[Opening Material for the task section]

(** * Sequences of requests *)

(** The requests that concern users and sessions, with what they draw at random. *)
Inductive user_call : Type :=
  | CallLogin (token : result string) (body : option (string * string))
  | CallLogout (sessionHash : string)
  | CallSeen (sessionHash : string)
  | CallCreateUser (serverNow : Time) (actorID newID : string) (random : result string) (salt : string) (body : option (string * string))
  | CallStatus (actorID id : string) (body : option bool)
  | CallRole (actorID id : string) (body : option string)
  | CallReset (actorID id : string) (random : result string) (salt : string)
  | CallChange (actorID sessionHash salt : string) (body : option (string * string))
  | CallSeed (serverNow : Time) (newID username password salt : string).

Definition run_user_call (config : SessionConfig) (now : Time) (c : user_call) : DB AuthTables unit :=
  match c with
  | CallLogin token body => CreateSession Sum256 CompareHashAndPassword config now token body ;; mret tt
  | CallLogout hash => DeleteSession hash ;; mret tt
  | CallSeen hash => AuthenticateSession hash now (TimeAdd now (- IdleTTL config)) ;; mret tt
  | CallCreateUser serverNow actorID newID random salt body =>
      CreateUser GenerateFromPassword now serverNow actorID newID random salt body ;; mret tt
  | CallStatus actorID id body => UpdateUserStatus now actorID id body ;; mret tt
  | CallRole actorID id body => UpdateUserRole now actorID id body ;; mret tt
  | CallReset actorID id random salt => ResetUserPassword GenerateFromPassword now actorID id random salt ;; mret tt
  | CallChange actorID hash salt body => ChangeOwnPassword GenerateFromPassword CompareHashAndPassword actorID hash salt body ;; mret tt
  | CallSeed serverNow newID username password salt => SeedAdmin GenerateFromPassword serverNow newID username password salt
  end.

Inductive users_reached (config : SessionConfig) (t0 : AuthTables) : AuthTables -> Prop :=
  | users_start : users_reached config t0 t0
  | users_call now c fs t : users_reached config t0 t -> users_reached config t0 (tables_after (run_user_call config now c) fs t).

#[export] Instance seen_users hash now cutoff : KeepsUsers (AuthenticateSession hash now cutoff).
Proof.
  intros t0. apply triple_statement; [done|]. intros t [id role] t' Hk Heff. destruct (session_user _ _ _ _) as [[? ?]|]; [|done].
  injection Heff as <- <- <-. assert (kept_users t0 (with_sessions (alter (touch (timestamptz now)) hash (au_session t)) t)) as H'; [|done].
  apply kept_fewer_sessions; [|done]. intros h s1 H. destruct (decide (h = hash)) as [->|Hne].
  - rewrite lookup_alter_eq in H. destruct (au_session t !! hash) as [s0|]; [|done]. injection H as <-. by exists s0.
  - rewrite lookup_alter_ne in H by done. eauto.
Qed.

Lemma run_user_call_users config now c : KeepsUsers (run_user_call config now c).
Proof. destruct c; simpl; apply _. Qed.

[Closing Material for the task section]
[Opening Material for the task section]

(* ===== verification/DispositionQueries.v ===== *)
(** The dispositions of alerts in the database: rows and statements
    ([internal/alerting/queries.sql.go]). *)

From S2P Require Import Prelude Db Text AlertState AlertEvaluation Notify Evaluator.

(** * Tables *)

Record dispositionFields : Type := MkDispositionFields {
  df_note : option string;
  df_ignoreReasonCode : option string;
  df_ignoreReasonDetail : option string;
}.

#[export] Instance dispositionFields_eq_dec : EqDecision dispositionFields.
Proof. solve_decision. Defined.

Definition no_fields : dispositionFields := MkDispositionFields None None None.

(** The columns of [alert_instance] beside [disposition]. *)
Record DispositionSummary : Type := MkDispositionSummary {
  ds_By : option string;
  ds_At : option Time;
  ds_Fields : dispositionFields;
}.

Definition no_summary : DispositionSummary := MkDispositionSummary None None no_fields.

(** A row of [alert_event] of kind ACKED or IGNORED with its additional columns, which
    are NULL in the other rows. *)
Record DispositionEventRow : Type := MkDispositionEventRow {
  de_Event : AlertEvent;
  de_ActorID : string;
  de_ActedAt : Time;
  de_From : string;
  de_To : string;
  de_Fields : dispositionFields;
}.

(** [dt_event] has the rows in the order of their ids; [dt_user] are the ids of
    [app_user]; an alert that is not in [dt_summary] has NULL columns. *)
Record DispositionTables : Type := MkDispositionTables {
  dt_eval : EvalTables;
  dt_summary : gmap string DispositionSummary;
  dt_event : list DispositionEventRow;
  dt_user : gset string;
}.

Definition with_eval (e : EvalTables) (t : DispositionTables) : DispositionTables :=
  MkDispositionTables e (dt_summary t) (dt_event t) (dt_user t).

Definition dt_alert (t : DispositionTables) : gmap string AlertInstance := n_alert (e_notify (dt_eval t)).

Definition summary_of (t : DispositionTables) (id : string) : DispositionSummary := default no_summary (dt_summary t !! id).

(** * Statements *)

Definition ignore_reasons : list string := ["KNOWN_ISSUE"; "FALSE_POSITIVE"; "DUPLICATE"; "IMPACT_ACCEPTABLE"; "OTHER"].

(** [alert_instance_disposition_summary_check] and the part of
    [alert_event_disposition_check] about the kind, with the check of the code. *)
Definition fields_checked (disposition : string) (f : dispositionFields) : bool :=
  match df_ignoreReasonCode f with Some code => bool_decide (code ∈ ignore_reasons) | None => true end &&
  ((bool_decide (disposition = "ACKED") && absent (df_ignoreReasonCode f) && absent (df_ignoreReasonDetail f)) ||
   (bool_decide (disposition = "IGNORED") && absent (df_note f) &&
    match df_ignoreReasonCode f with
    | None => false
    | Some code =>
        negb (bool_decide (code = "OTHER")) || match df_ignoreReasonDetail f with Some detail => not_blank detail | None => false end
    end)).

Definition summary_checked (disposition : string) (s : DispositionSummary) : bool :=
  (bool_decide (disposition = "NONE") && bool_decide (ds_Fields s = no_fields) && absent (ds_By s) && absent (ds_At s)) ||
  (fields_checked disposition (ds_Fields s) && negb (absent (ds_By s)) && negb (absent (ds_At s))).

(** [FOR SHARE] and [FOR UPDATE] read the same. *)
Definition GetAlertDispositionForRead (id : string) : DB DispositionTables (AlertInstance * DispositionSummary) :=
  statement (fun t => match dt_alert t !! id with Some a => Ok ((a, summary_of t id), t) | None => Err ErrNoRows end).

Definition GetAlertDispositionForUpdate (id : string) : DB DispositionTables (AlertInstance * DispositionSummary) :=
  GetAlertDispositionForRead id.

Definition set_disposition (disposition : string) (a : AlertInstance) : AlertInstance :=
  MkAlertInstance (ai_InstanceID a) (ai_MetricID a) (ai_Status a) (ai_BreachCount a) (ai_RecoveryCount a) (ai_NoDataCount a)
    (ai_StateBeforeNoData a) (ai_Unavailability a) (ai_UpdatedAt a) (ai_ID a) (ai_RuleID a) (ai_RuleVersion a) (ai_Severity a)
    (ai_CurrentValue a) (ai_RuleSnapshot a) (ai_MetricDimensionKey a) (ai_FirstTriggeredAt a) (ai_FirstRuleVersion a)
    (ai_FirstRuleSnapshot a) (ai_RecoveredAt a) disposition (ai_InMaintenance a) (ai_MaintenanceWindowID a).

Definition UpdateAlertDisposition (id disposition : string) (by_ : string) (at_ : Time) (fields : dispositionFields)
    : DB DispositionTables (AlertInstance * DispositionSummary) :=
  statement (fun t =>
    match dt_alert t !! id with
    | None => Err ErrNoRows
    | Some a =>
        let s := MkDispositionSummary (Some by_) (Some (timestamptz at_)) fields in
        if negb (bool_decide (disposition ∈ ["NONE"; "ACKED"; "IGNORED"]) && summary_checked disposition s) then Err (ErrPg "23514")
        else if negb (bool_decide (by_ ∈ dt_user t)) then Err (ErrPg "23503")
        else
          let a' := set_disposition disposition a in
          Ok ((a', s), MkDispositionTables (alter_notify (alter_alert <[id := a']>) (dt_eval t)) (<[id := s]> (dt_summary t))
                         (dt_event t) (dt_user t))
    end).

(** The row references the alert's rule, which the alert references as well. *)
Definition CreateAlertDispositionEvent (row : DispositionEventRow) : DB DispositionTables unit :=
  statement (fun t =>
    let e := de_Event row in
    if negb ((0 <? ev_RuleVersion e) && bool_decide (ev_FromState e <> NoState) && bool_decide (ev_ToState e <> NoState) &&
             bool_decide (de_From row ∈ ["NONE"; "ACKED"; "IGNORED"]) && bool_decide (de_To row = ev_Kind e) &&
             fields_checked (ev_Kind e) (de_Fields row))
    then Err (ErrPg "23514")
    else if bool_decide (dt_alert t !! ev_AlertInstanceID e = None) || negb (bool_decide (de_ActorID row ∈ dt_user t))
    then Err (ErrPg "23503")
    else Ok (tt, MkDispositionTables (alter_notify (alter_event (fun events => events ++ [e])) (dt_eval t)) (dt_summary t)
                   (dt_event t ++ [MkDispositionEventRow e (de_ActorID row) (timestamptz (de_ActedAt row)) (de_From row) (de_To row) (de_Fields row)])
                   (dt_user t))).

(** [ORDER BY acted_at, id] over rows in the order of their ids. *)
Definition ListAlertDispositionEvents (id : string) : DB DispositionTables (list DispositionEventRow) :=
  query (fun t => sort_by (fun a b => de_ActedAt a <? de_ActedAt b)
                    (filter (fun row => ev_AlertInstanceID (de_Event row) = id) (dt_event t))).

[Closing Material for the task section]

From the records above, retype only the lines starting at the line that contains "[app_user]; an alert" and ending at the line that contains "(fields_checked disposition (ds_Fields", both included.

    [app_user]; an alert that is not in [dt_summary] has NULL columns. *)
Record DispositionTables : Type := MkDispositionTables {
  dt_eval : EvalTables;
  dt_summary : gmap string DispositionSummary;
  dt_event : list DispositionEventRow;
  dt_user : gset string;
}.

Definition with_eval (e : EvalTables) (t : DispositionTables) : DispositionTables :=
  MkDispositionTables e (dt_summary t) (dt_event t) (dt_user t).

Definition dt_alert (t : DispositionTables) : gmap string AlertInstance := n_alert (e_notify (dt_eval t)).

Definition summary_of (t : DispositionTables) (id : string) : DispositionSummary := default no_summary (dt_summary t !! id).

(** * Statements *)

Definition ignore_reasons : list string := ["KNOWN_ISSUE"; "FALSE_POSITIVE"; "DUPLICATE"; "IMPACT_ACCEPTABLE"; "OTHER"].

(** [alert_instance_disposition_summary_check] and the part of
    [alert_event_disposition_check] about the kind, with the check of the code. *)
Definition fields_checked (disposition : string) (f : dispositionFields) : bool :=
  match df_ignoreReasonCode f with Some code => bool_decide (code ∈ ignore_reasons) | None => true end &&
  ((bool_decide (disposition = "ACKED") && absent (df_ignoreReasonCode f) && absent (df_ignoreReasonDetail f)) ||
   (bool_decide (disposition = "IGNORED") && absent (df_note f) &&
    match df_ignoreReasonCode f with
    | None => false
    | Some code =>
        negb (bool_decide (code = "OTHER")) || match df_ignoreReasonDetail f with Some detail => not_blank detail | None => false end
    end)).

Definition summary_checked (disposition : string) (s : DispositionSummary) : bool :=
  (bool_decide (disposition = "NONE") && bool_decide (ds_Fields s = no_fields) && absent (ds_By s) && absent (ds_At s)) ||
  (fields_checked disposition (ds_Fields s) && negb (absent (ds_By s)) && negb (absent (ds_At s))).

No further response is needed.